_Records for the task:_
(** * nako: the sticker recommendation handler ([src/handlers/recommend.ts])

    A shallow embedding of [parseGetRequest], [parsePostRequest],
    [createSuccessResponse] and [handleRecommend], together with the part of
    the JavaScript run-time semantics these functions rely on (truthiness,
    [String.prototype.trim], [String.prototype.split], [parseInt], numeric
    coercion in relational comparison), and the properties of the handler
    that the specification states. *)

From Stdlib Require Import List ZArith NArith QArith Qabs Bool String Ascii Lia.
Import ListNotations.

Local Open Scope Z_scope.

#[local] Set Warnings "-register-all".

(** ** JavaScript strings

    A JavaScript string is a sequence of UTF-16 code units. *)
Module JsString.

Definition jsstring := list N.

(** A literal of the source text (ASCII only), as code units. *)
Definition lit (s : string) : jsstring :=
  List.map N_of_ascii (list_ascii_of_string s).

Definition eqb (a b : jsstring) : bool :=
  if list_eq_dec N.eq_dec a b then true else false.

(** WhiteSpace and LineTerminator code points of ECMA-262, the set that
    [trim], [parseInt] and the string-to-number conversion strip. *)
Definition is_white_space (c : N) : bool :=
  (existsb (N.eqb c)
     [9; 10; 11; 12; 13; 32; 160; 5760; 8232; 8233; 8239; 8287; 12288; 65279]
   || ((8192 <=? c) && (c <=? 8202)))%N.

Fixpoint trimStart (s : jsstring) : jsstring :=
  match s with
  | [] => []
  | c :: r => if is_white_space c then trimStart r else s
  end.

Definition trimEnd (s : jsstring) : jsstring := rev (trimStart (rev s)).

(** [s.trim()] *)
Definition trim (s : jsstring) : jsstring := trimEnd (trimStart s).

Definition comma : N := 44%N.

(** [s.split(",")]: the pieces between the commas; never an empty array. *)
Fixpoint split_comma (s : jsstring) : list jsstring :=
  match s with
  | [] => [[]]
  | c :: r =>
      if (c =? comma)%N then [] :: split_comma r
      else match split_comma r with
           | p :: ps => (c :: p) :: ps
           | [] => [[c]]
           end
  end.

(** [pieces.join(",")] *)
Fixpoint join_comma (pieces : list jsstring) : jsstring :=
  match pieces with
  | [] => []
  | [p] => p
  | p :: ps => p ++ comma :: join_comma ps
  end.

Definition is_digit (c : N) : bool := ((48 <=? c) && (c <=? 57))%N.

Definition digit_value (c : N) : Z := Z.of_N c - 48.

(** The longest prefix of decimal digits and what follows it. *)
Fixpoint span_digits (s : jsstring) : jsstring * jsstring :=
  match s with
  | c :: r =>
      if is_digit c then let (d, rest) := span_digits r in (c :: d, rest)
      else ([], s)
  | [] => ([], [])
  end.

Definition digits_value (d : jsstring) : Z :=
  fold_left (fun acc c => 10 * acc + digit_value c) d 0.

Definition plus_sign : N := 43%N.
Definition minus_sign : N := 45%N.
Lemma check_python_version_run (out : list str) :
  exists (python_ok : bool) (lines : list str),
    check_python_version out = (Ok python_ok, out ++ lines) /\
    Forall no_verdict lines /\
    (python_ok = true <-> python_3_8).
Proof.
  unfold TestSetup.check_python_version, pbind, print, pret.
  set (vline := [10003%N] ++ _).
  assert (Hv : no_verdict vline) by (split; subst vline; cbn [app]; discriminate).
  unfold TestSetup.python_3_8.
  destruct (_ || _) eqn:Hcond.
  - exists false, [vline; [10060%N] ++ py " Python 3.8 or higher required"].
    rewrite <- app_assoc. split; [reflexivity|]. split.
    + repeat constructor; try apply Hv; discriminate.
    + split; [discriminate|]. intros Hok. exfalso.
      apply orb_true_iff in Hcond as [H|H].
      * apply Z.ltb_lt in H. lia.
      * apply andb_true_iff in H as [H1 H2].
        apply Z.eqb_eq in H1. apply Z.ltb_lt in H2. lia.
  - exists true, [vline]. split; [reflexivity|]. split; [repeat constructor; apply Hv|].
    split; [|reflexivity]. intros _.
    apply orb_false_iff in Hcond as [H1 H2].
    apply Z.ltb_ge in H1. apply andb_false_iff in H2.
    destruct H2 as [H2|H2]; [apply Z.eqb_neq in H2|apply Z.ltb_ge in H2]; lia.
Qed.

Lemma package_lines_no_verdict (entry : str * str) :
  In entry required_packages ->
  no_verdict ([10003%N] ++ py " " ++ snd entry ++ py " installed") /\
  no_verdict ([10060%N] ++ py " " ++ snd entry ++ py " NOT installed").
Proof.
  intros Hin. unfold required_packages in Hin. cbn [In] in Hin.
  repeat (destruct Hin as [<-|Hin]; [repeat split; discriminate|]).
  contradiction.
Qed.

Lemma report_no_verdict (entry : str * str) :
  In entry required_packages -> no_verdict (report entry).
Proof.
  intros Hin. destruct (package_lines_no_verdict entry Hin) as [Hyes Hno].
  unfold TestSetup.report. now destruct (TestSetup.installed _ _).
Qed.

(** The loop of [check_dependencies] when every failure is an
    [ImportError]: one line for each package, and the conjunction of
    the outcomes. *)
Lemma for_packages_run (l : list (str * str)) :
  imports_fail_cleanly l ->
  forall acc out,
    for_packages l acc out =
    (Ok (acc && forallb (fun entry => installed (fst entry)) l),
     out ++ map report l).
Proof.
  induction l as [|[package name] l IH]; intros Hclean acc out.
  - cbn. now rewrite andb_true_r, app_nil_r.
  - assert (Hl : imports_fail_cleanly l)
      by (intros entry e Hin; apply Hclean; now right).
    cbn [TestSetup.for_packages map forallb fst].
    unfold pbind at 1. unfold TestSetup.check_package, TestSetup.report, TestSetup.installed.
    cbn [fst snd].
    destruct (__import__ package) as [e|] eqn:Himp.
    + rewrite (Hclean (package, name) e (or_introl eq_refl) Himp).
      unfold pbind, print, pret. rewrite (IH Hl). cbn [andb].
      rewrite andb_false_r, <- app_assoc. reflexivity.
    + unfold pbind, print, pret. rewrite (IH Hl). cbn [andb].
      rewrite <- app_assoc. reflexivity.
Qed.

_Your objective:_
Line count for the word "unfold": state how many lines of the listing hold it, and give only that number.

_Written response:_
7